Internationally, Devine has worked as a strategist and media consultant for the campaigns of Colombian President Andrés Pastrana Arango in 1998, Israeli Prime Minister Ehud Barak in 1999, Peruvian President Alejandro Toledo in 2001, Bolivian President Gonzalo Sanchez de Lozada in 2002, Irish Taoiseach Bertie Ahern in 1997, 2002 and 2007, Honduran President Mel Zelaya in 2005, and Ukrainian Prime Minister Viktor Yanukovych and the Party of Regions in 2006. Working closely with former Trump campaign manager, Paul Manafort (now a subject of the Mueller investigation of Trump's alleged coordination with Russia during his 2016 presidential campaign), Devine worked again with Yanukovych in 2009 and 2010 for his successful Presidential bid. Devine, as a close associate of Rick Gates and Manafort, wrote the text to Yanukovych's victory speech. He served as a strategist and media consultant for Ashraf Ghani's 2009 presidential campaign in Afghanistan.

In 2007, Devine and Julian Mulvey formed Devine Mulvey, a US and international political consulting firm. The firm's work received awards for best Internet ad in 2008 and best statewide ad in 2009. Devine Mulvey has also received Reed Awards from Campaigns and Elections magazine and Pollie awards from the American Association of Political Consultants.

In 2013, Mark Longabaugh joined the firm to form Devine Mulvey Longabaugh.

=== 2018 Paul Manafort trial and work for Ukrainian President Viktor Yanukovych ===
On August 31, 2018, Devine was the first witness for the prosecution at the federal trial of Paul Manafort in United States of America v. Paul J. Manafort, Jr.

At trial, Devine was questioned by prosecutors about his work with Manafort as a media consultant for the 2010 presidential campaign of Ukrainian President Viktor Yanukovych.

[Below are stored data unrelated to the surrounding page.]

(** A SELECT reads: with nothing waiting to be written in the pool, whatever it
    answers (rows, an error or a panic), the stored pages, the log and the relation
    table are those it found. *)
Theorem execute_select_reads q snap : query_reads (execute_select_with_snapshot order catalog index_fuel q snap).
Proof.
  revert q. fix IH 1. intros [with_ distinct sl from wc gb hv ob lm off lock ops]. cbn [execute_select_with_snapshot].
  unfold execute_from, execute_set_operations, resolve_table_ref.
  apply query_bind_reads.
  - destruct from as [[[|[table alias jt c] joins]]|]; [apply query_ret_reads| |apply query_ret_reads].
    apply query_bind_reads.
    + destruct table as [name|q|f]; [apply resolve_table_reads| |apply query_fail_reads].
      apply query_bind_reads; [apply IH|intros; apply query_ret_reads].
    + intros first. generalize first.1 first.2. revert joins. fix IHj 1. intros [|[table' alias' jt' c'] joins] rows ctx; [apply query_ret_reads|].
      apply query_bind_reads; [|intros [right ctx']; apply IHj].
      destruct table' as [name|q|f]; [apply resolve_table_reads| |apply query_fail_reads].
      apply query_bind_reads; [apply IH|intros; apply query_ret_reads].
  - intros [base ctx]. apply query_bind_reads; [apply query_run_reads, reads_const|]. intros rows.
    match goal with |- query_reads (_ ops ?r) => generalize r end. revert ops. fix IHo 1. intros [|[op q] ops] r; [apply query_ret_reads|].
    apply query_bind_reads; [apply IH|]. intros r'. apply IHo.
Qed.
End reads.

(* ------------------------------------------------------------------ *)
(** ** A query ends, when it searches no index *)

(** No index has been given a root page, so that none is searched. *)
Definition no_index {S} (catalog : Catalog S) : Prop := Forall (fun idx => ii_root_page idx = 0) (indexes catalog).

Lemma equality_index_none {S} `{Unicode} (catalog : Catalog S) oid where_clause : no_index catalog -> equality_index catalog oid where_clause = None.
Proof.
  intros Hni. unfold equality_index. destruct where_clause as [e|]; [|done]. cbn. destruct (extract_equality e) as [[col value]|]; [|done].
  cbn. unfold find_index. destruct (List.find _ _) as [idx|] eqn:E; [|done]. cbn.
  apply List.find_some in E as [Hin%list_elem_of_In _]. unfold no_index in Hni. rewrite Forall_forall in Hni. by rewrite (Hni _ Hin).
Qed.

Section ends.
Context {P : Profile} {S : Type} `{Storage S} `{Bincode Tuple} `{Bincode WALRecord} `{Unicode} `{Grouping}.
Context (order : values_order) (catalog : Catalog S) (index_fuel : nat) (Hni : no_index catalog).

Definition query_ends {X} (m : query_m S X) : Prop := forall w, m w <> None.

Lemma query_ends_bind {X Y} (m : query_m S X) (f : X -> query_m S Y) : query_ends m -> (forall x, query_ends (f x)) -> query_ends (m ≫= f).
Proof.
  intros Hm Hf w. unfold mbind, query_bind. specialize (Hm w). destruct (m w) as [[[x|e|] w1]|]; [apply Hf|done..].
Qed.

Lemma resolve_table_ends snap name where_clause : query_ends (resolve_table order catalog index_fuel snap name where_clause).
Proof. unfold resolve_table. destruct (find_relation _ _ _); [|done]. rewrite equality_index_none by done. by apply query_ends_bind. Qed.

Lemma execute_select_ends q snap : query_ends (execute_select_with_snapshot order catalog index_fuel q snap).
Proof.
  revert q. fix IH 1. intros [with_ distinct sl from wc gb hv ob lm off lock ops]. cbn [execute_select_with_snapshot].
  unfold execute_from, execute_set_operations, resolve_table_ref.
  apply query_ends_bind.
  - destruct from as [[[|[table alias jt c] joins]]|]; [done| |done]. apply query_ends_bind.
    + destruct table as [name|q|f]; [apply resolve_table_ends| |done]. by apply query_ends_bind; [apply IH|].
    + intros first. generalize first.1 first.2. revert joins. fix IHj 1. intros [|[table' alias' jt' c'] joins] rows ctx; [done|].
      apply query_ends_bind; [|intros [right ctx']; apply IHj].
      destruct table' as [name|q|f]; [apply resolve_table_ends| |done]. by apply query_ends_bind; [apply IH|].
  - intros [base ctx]. apply query_ends_bind; [done|]. intros rows.
    match goal with |- query_ends (_ ops ?r) => generalize r end. revert ops. fix IHo 1. intros [|[op q] ops] r; [done|].
    apply query_ends_bind; [apply IH|]. intros r'. apply IHo.
Qed.
End ends.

Devine reportedly stopped working for Yanukovych after his government's arrest of Yulia Tymoshenko in 2011. However, in 2014, he entertained an offer to assist a Manafort-led effort to establish a new political party in Ukraine following Yanukovych's ouster and expatriation to Russia in the aftermath of the Euromaidan Revolution.

==Academic career==
From 1991 to 1993, Devine served as assistant to the president of Boston University. In addition to his duties, Devine taught a course on presidential campaigns in the Department of Political Science and was a frequent university lecturer. He has also taught campaign management and strategy courses at the Graduate School of Political Management at The George Washington University. Devine wrote the chapter on "Paid Media – In an Era of Revolutionary Change" in the 2008 book Campaigns on the Cutting Edge and on how Barack Obama won the 2008 Democratic presidential nomination in the 2009 book Campaigning for President . He has lectured at Harvard Kennedy School and is a regular lecturer at the American University's Washington Internship Program and for the "Politics and Journalism Semester" program at the Washington Center for Politics & Journalism. He has participated in public fora, such as 2009's Bipartisan Policy Center's Inaugural Political Summit at Tulane University, entitled "Taking the Poison Out of Partisanship.".

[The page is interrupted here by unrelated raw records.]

(* ===== verification/SqlParser.v ===== *)
(** The parser as a whole ([src/src/sql/parser.rs]): statements, and the circle of
    rules closed. *)

From S2P Require Import Prelude SqlText Token Parsing Ast ExprParser SelectParser StatementParser.

Section parser.
Context `{Unicode}.

(** The statements by their keyword. *)
Definition keyword_statement (g : grammar) (k : string) : parser Statement :=
  let u := to_uppercase k in
  if String.eqb u "SELECT" then Statement_Select <$> parse_select g
  else if String.eqb u "WITH" then Statement_Select <$> parse_with_select g
  else if String.eqb u "INSERT" then Statement_Insert <$> parse_insert g
  else if String.eqb u "UPDATE" then Statement_Update <$> parse_update g
  else if String.eqb u "DELETE" then Statement_Delete <$> parse_delete g
  else if String.eqb u "SET" then parse_set
  else if String.eqb u "CREATE" then parse_create g
  else if String.eqb u "ALTER" then parse_alter g
  else if String.eqb u "DROP" then parse_drop
  else if String.eqb u "MERGE" then Statement_Merge <$> parse_merge g
  else if existsb (String.eqb u) ["BEGIN"; "START"] then Statement_Begin <$> parse_begin
  else fail (UnexpectedKeyword k).

(** [parse_statement]: COMMIT, ROLLBACK and EXPLAIN pass their keyword here, the
    other rules do it themselves. At a parenthesis it calls itself where it stands. *)
Definition parse_statement (g : grammar) : parser Statement :=
  on_token (fun t =>
    match t with
    | Token_Keyword k =>
        let u := to_uppercase k in
        if String.eqb u "COMMIT" then Some (mret Statement_Commit)
        else if existsb (String.eqb u) ["ROLLBACK"; "ABORT"] then Some (mret Statement_Rollback)
        else if String.eqb u "EXPLAIN" then Some (Statement_Explain <$> g_statement g)
        else None
    | _ => None
    end)
    (t ← peek;
     match t with
     | Token_Keyword k => keyword_statement g k
     | LParen => g_statement g
     | _ => fail (UnexpectedToken "unexpected token:" t)
     end).

Definition endless_grammar : grammar :=
  {| g_expr := fun _ => Endless; g_bitwise_or := fun _ => Endless; g_select := fun _ => Endless; g_statement := fun _ => Endless |}.

Definition close (g : grammar) : grammar :=
  {| g_expr := parse_expr g; g_bitwise_or := parse_bitwise_or g; g_select := parse_select g; g_statement := parse_statement g |}.

(** The rules, with calls of one another to a depth. *)
Fixpoint rules (fuel : nat) : grammar := match fuel with O => endless_grammar | S fuel => close (rules fuel) end.

(** [Parser::parse]: the tokens that are left are not looked at. *)
Definition parse (sql : string) : presult Statement :=
  let ts := tokenize sql in g_statement (rules (S (length ts))) ts.

(* ---------------------------------------------------------------- *)
(** ** Termination *)

Lemma rules_agree d n k m : (n <= k)%nat -> (n <= m)%nat -> grammar_agree d n (rules k) (rules m).
Proof.
  revert n m. induction k as [|k IH]; intros n m Hk Hm.
  - assert (n = 0%nat) as -> by lia. by split; intros ts Hts; lia.
  - destruct m as [|m]; [assert (n = 0%nat) as -> by lia; by split; intros ts Hts; lia|].
    specialize (IH (pred n) m ltac:(lia) ltac:(lia)). cbn [rules]. split; cbn [close g_expr g_bitwise_or g_select].
    + apply (agree_parse_expr _ _ _ _ IH). lia.
    + apply (agree_bitwise_or _ _ _ _ IH). lia.
    + apply (agree_parse_select _ _ _ _ IH). lia.
Qed.

Lemma paren_endless k ts : g_statement (rules k) (LParen :: ts) = Endless.
Proof. induction k as [|k IH]; [done|]. exact IH. Qed.

#[local] Hint Resolve agree_parse_select agree_parse_with_select agree_parse_insert agree_parse_update agree_parse_delete agree_parse_create
  agree_parse_alter agree_parse_drop agree_parse_merge agree_parse_begin agree_parse_set : agree.
#[local] Hint Extern 2 (_ <= _)%nat => lia : agree.

Lemma agree_keyword_statement d n g1 g2 (Hg : grammar_agree d n g1 g2) m k :
  (String.eqb (to_uppercase k) "WITH" = true -> forall j, (j <= n)%nat -> agree always d j (g_statement g1) (g_statement g2)) ->
  (m <= S n)%nat -> agree always d m (keyword_statement g1 k) (keyword_statement g2 k).
Proof.
  intros Hs Hm. unfold keyword_statement. destruct (String.eqb _ "SELECT"); [agree_auto|].
  destruct (String.eqb _ "WITH"); [specialize (Hs eq_refl)|clear Hs]; agree_auto.
Qed.

(** The statements that do not come back to statements. *)
Definition plain_start (ts : list Token) : bool :=
  match ts with
  | Token_Keyword k :: _ => negb (existsb (String.eqb (to_uppercase k)) ["EXPLAIN"; "WITH"])
  | LParen :: _ => false
  | _ => true
  end.

Lemma statement_agree d n k m :
  (n <= k)%nat -> (n <= m)%nat ->
  forall ts, (length ts < n)%nat -> (plain_start ts = true \/ d = true) ->
  g_statement (rules k) ts = g_statement (rules m) ts /\
  match g_statement (rules k) ts with
  | Parsed a rest => (length rest < length ts)%nat | Failed _ => True | Endless => d = true
  end.
Proof.
  revert n m. induction k as [|k IH]; intros n m Hk Hm ts Hts Hd; [lia|]. destruct m as [|m]; [lia|].
  pose proof (rules_agree d (pred n) k m ltac:(lia) ltac:(lia)) as Hg.
  assert (Hst : d = true -> forall j, (j <= pred n)%nat -> agree always d j (g_statement (rules k)) (g_statement (rules m))).
  { intros -> j Hj ts' Hts'. apply (IH j m); [lia..|by right]. }
  cbn [rules close g_statement].
  destruct ts as [|[s|s|s|s| | | | | | | | | | | | | | | | | | | | | | | | | | | |] ts]; try (by split).
  2:{ destruct Hd as [Hd|Hd]; [done|]. assert (E : forall g, parse_statement g (LParen :: ts) = g_statement g (LParen :: ts)) by done.
      rewrite !E, !paren_endless. by split. }
  unfold parse_statement, on_token. cbn in Hd.
  destruct (String.eqb (to_uppercase s) "COMMIT"); [by split; [|cbn; lia]|]. destruct (existsb _ ["ROLLBACK"; "ABORT"]); [by split; [|cbn; lia]|].
  destruct (String.eqb (to_uppercase s) "EXPLAIN"); cbn in Hd.
  - destruct Hd as [|Hd]; [done|]. cbn in Hts. destruct (Hst Hd (pred n) (le_n _) ts ltac:(lia)) as [E Hr].
    unfold fmap, parser_fmap, mbind, parser_bind. rewrite <- E. destruct (g_statement (rules k) ts) as [a r|e|]; (split; [done|]); [|done..].
    cbn in *. lia.
  - apply (agree_keyword_statement d (pred n) (rules k) (rules m) Hg n s); [|lia|exact Hts].
    intros Hw. apply Hst. destruct Hd as [Hd|Hd]; [|done]. by rewrite Hw in Hd.
Qed.
End parser.

(** C27. With one more than the number of tokens as fuel the rules for expressions and
    queries end, and so does the rule for statements unless the statement begins
    with a parenthesis, EXPLAIN or WITH; and more fuel changes nothing, for any
    statement. *)
Theorem parser_ends `{Unicode} ts f f' :
  (length ts < f)%nat -> (length ts < f')%nat ->
  (g_expr (rules f) ts <> Endless /\ g_select (rules f) ts <> Endless /\
   (plain_start ts = true -> g_statement (rules f) ts <> Endless)) /\
  g_expr (rules f) ts = g_expr (rules f') ts /\ g_select (rules f) ts = g_select (rules f') ts /\
  g_statement (rules f) ts = g_statement (rules f') ts.
Proof.
  intros Hf Hf'. destruct (rules_agree false (S (length ts)) f f') as [He _ Hs]; [lia..|].
  destruct (He ts) as [E1 R1]; [lia|]. destruct (Hs ts) as [E2 R2]; [lia|].
  destruct (statement_agree true (S (length ts)) f f') with (ts := ts) as [E3 _]; [lia..|by right|].
  split_and!; try done.
  - intros E. by rewrite E in R1.
  - intros E. by rewrite E in R2.
  - intros Hp E. destruct (statement_agree false (S (length ts)) f f') with (ts := ts) as [_ R3]; [lia..|by left|]. by rewrite E in R3.
Qed.

(** A text that begins with a parenthesis is parsed forever: whatever the depth
    of the calls, [parse_statement] calls itself again. *)
Theorem parenthesis_never_ends `{Unicode} sql ts :
  tokenize sql = LParen :: ts -> forall fuel, g_statement (rules fuel) (tokenize sql) = Endless.
Proof. intros -> fuel. apply paren_endless. Qed.

#[local] Existing Instance Ascii_Unicode.

Lemma parser_ends_witness :
  g_statement (rules 9) [Token_Keyword "commit"] <> Endless /\
  g_expr (rules 2) [Token_Number "1"] = g_expr (rules 7) [Token_Number "1"].
Proof.
  split.
  - apply (parser_ends [Token_Keyword "commit"] 9 9); cbn; [lia|lia|reflexivity].
  - apply (parser_ends [Token_Number "1"] 2 7); cbn; lia.
Defined.

Lemma parenthesis_never_ends_witness : g_statement (rules 100) (tokenize "(SELECT 1)") = Endless.
Proof. refine (parenthesis_never_ends "(SELECT 1)" (tail (tokenize "(SELECT 1)")) _ 100). vm_compute. reflexivity. Defined.

(** The query of a text that is one, without what is left behind it. *)
Definition query_of (r : presult Statement) : option SelectStatement :=
  match r with Parsed (Statement_Select q) _ => Some q | _ => None end.

Definition is_failed {A} (r : presult A) : bool := match r with Failed _ => true | _ => false end.

(** Tokens behind a statement are not looked at: NOT IN ends the condition. *)
Example trailing_tokens_are_ignored :
  query_of (parse "SELECT a FROM t WHERE b NOT IN (1)") = query_of (parse "SELECT a FROM t WHERE b").
Proof. vm_compute. reflexivity. Qed.

(** A call without arguments is no expression, and so no window function without
    arguments can be written; NOW is an exception. *)
Example no_empty_calls :
  is_failed (parse "SELECT row_number() OVER (ORDER BY a) FROM t") = true /\ is_failed (parse "SELECT now()") = false.
Proof. vm_compute. by split. Qed.

(** The second of two set operations belongs to the query on its left's right. *)
Example set_operations_to_the_right :
  (fun q => match q with mkSelectStatement _ _ _ _ _ _ _ _ _ _ _ ops => length ops end)
    <$> query_of (parse "SELECT 1 EXCEPT SELECT 2 EXCEPT SELECT 3") = Some 1%nat.
Proof. vm_compute. reflexivity. Qed.

(** LEFT OUTER JOIN: the optional word is looked for as a keyword and read as an
    identifier. *)
Example left_outer_join_fails :
  is_failed (parse "SELECT * FROM a LEFT OUTER JOIN b ON a.x = b.x") = true /\
  is_failed (parse "SELECT * FROM a LEFT JOIN b ON a.x = b.x") = false.
Proof. vm_compute. by split. Qed.

(** READ ONLY is refused, and WRITE makes a transaction read-only. *)
Example begin_read_only :
  is_failed (parse "BEGIN READ ONLY") = true /\
  match parse "BEGIN WRITE" with Parsed (Statement_Begin (mkBeginStatement _ read_only _)) _ => read_only | _ => false end = true.
Proof. vm_compute. by split. Qed.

In 2011, Devine was a Fellow at Harvard Kennedy School. He led a study group at the Institute of Politics on American political consultants who work in foreign campaigns. While at the Kennedy School, Devine published an article in the Harvard International Review on restoring American political exceptionalism in the wake of the Bush presidency.

In 2013, Devine taught a course at New York University in Washington, D.C., on media and strategy in domestic and international campaigns. In The fall of 2013, he taught a course on media and strategy at the University of Pennsylvania Washington Semester Program in Washington, D.C.

==Media appearances==
Devine has appeared on television programs including Andrea Mitchell Reports, Meet the Press, Face the Nation, as well as the BBC and other foreign media outlets. Devine was a guest on the Colbert Report twice, first on February 6, 2008, and later on May 29, 2008, to discuss superdelegates. Devine appeared in the 2005 Rachel Boynton documentary Our Brand Is Crisis, which follows American political consultants including James Carville, Stan Greenberg, Jeremy Rosner, and Devine during the 2002 Bolivian presidential campaign. He was a guest in a segment of The Daily Show on April 17, 2012 and in November 2012.